= Event-driven programming =

Computer programming paradigm

In computer programming, event-driven programming is a programming paradigm in which the flow of the program is determined by external events. User interface (UI) events from keyboards and mice, touchpads and touchscreens, and external sensor inputs are common cases. Events may also be programmatically generated, such as from messages from other programs, notifications from other threads, or other network events.

Event-driven programming is the dominant paradigm used in graphical user interface (GUI) applications and network servers.

In an event-driven application, there is generally an event loop that listens for events and then triggers a callback function when one of those events is detected.

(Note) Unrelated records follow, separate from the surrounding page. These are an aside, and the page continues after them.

Definition validate_operator (name : string) (t : FieldType) (operator : string) (operand : JsonValue) : result string unit :=
  try? ensure (negb (is_null operand && negb (bool_decide (operator ∈ ["$eq"; "$ne"])))) "null publication filter requires $eq or $ne" in
  if decide (operator = "$isNull") then ensure (is_boolean operand) "$isNull must be a boolean"
  else if decide (operator = "$contains") then
    let? values := ok_or (as_array operand) "$contains must be an array" in
    try? ensure (negb (bool_decide (values = []))) "$contains must be nonempty" in
    ensure (match t with
            | FTextArray => forallb is_string values
            | FNumberArray => forallb is_number values
            | _ => false
            end) ("invalid array publication filter for '" +:+ name +:+ "'")
  else if bool_decide (operator ∈ ["$in"; "$nin"]) then
    let? items := ok_or (as_array operand) "membership filter must be an array" in
    try_for_each (λ item,
      try? ensure (negb (is_null item)) "membership filter values cannot be null" in
      validate_filter_value name t item) items
  else if bool_decide (operator ∈ ["$like"; "$ilike"]) && negb (match t with FText | FFile => true | _ => false end)
  then Err "pattern filters require text fields"
  else validate_filter_value name t operand.
Definition validate_field_filter (types : FieldTypes) (name : string) (value : JsonValue) : result string unit :=
  let? field := ok_or (types !! name) ("unknown publication filter '" +:+ name +:+ "'") in
  match value with
  | JObject [] => Err "publication filter operator object cannot be empty"
  | JObject operators => try_for_each (λ '(operator, operand), validate_operator name (f_type field) operator operand) operators
  | _ => validate_filter_value name (f_type field) value
  end.
Fixpoint validate_filter (types : FieldTypes) (clause : JsonValue) : result string unit :=
  let fix each (items : list JsonValue) : result string unit :=
    match items with
    | [] => Ok tt
    | item :: items => try? validate_filter types item in each items
    end in
  let fix parts (object : list (string * JsonValue)) : result string unit :=
    match object with
    | [] => Ok tt
    | (name, value) :: object =>
        try? (if bool_decide (name ∈ ["$and"; "$or"]) then
                match value with JArray items => each items | _ => Err "logical filter must be an array" end
              else if decide (name = "$not") then validate_filter types value
              else validate_field_filter types name value) in
        parts object
    end in
  match clause with
  | JObject object => parts object
  | _ => Err "publication where must be an object"
  end.

Definition publishable (types : FieldTypes) (name : string) : result string unit :=
  let? field := ok_or (types !! name) ("unknown publication field '" +:+ name +:+ "'") in
  ensure (negb (f_sensitive field || is_json (f_type field))) ("publication field '" +:+ name +:+ "' cannot be sensitive or json").
Definition validate_provider (d : PublicPublication) (provider : AppManifest) : result string unit :=
  let? entity := ok_or (List.find (λ e, bool_decide (entity_name e = pub_entity d)) (data_contract provider))
                   ("unknown publication entity '" +:+ pub_entity d +:+ "'") in
  let? types := field_types parse_bigdecimal entity in
  try? try_for_each (publishable types) (pub_fields d ++ query_field_names (Some (pub_where d)) None) in
  try? validate_filter types (pub_where d) in
  result_map (λ _, tt) (map_err (λ e, "invalid publication where: " +:+ debug_error e) (build_where_clause show_json types (pub_where d) ([], 0))).

Definition provider_of (consumer : string) (d : PublicPublication) : string := default consumer (pub_app d).
(** The scope of a profile: the provider, entity and action of each permission to read. *)
Definition scope_entries (consumer : string) (ds : list PublicPublication) : list (string * string * string) :=
  mjoin (map (λ d, map (λ a, (provider_of consumer d, pub_entity d, a)) (pub_actions d)) ds).
Definition validate_profile (consumer : string) (ds : list PublicPublication) : result string unit :=
  ensure (bool_decide (NoDup (scope_entries consumer ds))) "ambiguous publication profile for the same provider/entity/action".

Definition find_definition (name : string) (ds : list PublicPublication) : option PublicPublication :=
  List.find (λ d, bool_decide (pub_name d = name)) ds.
Definition lookup_definition (ds : list PublicPublication) (name : string) : result string PublicPublication :=
  ok_or (find_definition name ds) ("unknown publication reference '" +:+ name +:+ "'").
Fixpoint validate_definitions (m : PublicManifest) (seen : list string) (ds : list PublicPublication) : result string unit :=
  match ds with
  | [] => Ok tt
  | d :: ds =>
      try? validate_definition d in
      try? ensure (negb (bool_decide (pub_name d ∈ seen))) ("duplicate publication '" +:+ pub_name d +:+ "'") in
      try? (if decide (provider_of (app_id (contract m)) d = app_id (contract m)) then validate_provider d (contract m) else Ok tt) in
      validate_definitions m (pub_name d :: seen) ds
  end.
Fixpoint resolve_names (ds : list PublicPublication) (seen names : list string) : result string (list PublicPublication) :=
  match names with
  | [] => Ok []
  | name :: names =>
      try? ensure (negb (bool_decide (name ∈ seen))) ("duplicate publication reference '" +:+ name +:+ "'") in
      let? d := lookup_definition ds name in
      let? rest := resolve_names ds (name :: seen) names in Ok (d :: rest)
  end.
Fixpoint validate_rpcs (m : PublicManifest) (ds : list PublicPublication) (seen : list string) (rs : list PublicRpc) : result string unit :=
  match rs with
  | [] => Ok tt
  | r :: rs =>
      try? ensure (bool_decide (rpc_scope r = []) || bool_decide (rpc_publications r = []))
        ("public RPC '" +:+ rpc_name r +:+ "' cannot combine scope and publications") in
      try? ensure (negb (bool_decide (rpc_name r ∈ seen))) ("duplicate public RPC '" +:+ rpc_name r +:+ "'") in
      let? profile := resolve_names ds [] (rpc_publications r) in
      try? validate_profile (app_id (contract m)) profile in
      validate_rpcs m ds (rpc_name r :: seen) rs
  end.
Fixpoint validate_collections (ds : list PublicPublication) (seen : list string) (cs : list PublicCollection) : result string unit :=
  match cs with
  | [] => Ok tt
  | c :: cs =>
      try? ensure (negb (bool_decide (col_entity c ∈ seen))) ("duplicate public collection '" +:+ col_entity c +:+ "'") in
      try? match col_publication c with
           | Some name =>
               let? d := lookup_definition ds name in
               ensure (bool_decide (pub_entity d = col_entity c) && negb (bool_decide (col_actions c = []))
                       && forallb (λ a, bool_decide (a ∈ pub_actions d)) (col_actions c))
                 ("public collection '" +:+ col_entity c +:+ "' exceeds its publication")
           | None => Ok tt
           end in
      validate_collections ds (col_entity c :: seen) cs
  end.
Definition validate_manifest (m : PublicManifest) : result string unit :=
  match public m with
  | None => Ok tt
  | Some surface =>
      try? validate_definitions m [] (publications_ surface) in
      try? validate_rpcs m (publications_ surface) [] (rpcs surface) in
      validate_collections (publications_ surface) [] (collections surface)
  end.
End Validation.

(** ** Approvals *)

(** A row of [rootcx_system.publications] *)
Record PubRow := {
  pub : PublicationRow; name_ : string; definition : PublicPublication; pub_approved_by : uuid; pub_reason : string;
  pub_created_at : Z; pub_revoked_at : option Z }.
(** [rootcx_system.publication_audit] *)
Record PubAudit := { pa_publication : uuid; pa_actor : uuid; pa_operation : string; pa_reason : string; pa_snapshot : PubRow }.
(** A principal of public executions, and whether its user is still a service of the
    system that is not disabled. *)
Record Principal := { pp_user : uuid; pp_valid : bool }.
Record PState := { px : XState; pubs : gmap uuid PubRow; principals : gmap uuid Principal; plog : list PubAudit }.

Definition pnow (s : PState) : Z := now (px s).
Definition set_pubs (m : gmap uuid PubRow) (l : list PubAudit) (s : PState) : PState :=
  {| px := px s; pubs := m; principals := principals s; plog := l |}.
(** The system tables as the gates read them. *)
Definition pview (s : PState) : Sys :=
  let y := view (px s) in
  {| sgov := sgov y; app_installations := app_installations y; apps := apps y; cross_app_collection_grants := cross_app_collection_grants y;
     publications := map (λ e, pub e.2) (map_to_list (pubs s)); public_principals := map (λ e, (e.1, pp_user e.2)) (map_to_list (principals s));
     action_approvals := action_approvals y; backend_releases := backend_releases y |}.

Event-driven programs can be written in any programming language, although the task is easier in languages that provide high-level abstractions.

Although they do not exactly fit the event-driven model, interrupt handling and exception handling have many similarities.

It is important to differentiate between event-driven and message-driven (aka queue-driven) paradigms: event-driven services (e.g. AWS SNS) are decoupled from their consumers, whereas message/queue-driven services (e.g. AWS SQS) are coupled with their consumers.

==Event loop==
Because the event loop that retrieves and dispatches events is common amongst applications, many programming frameworks provide an implementation of an event loop, and the application developer only needs to write the event handlers.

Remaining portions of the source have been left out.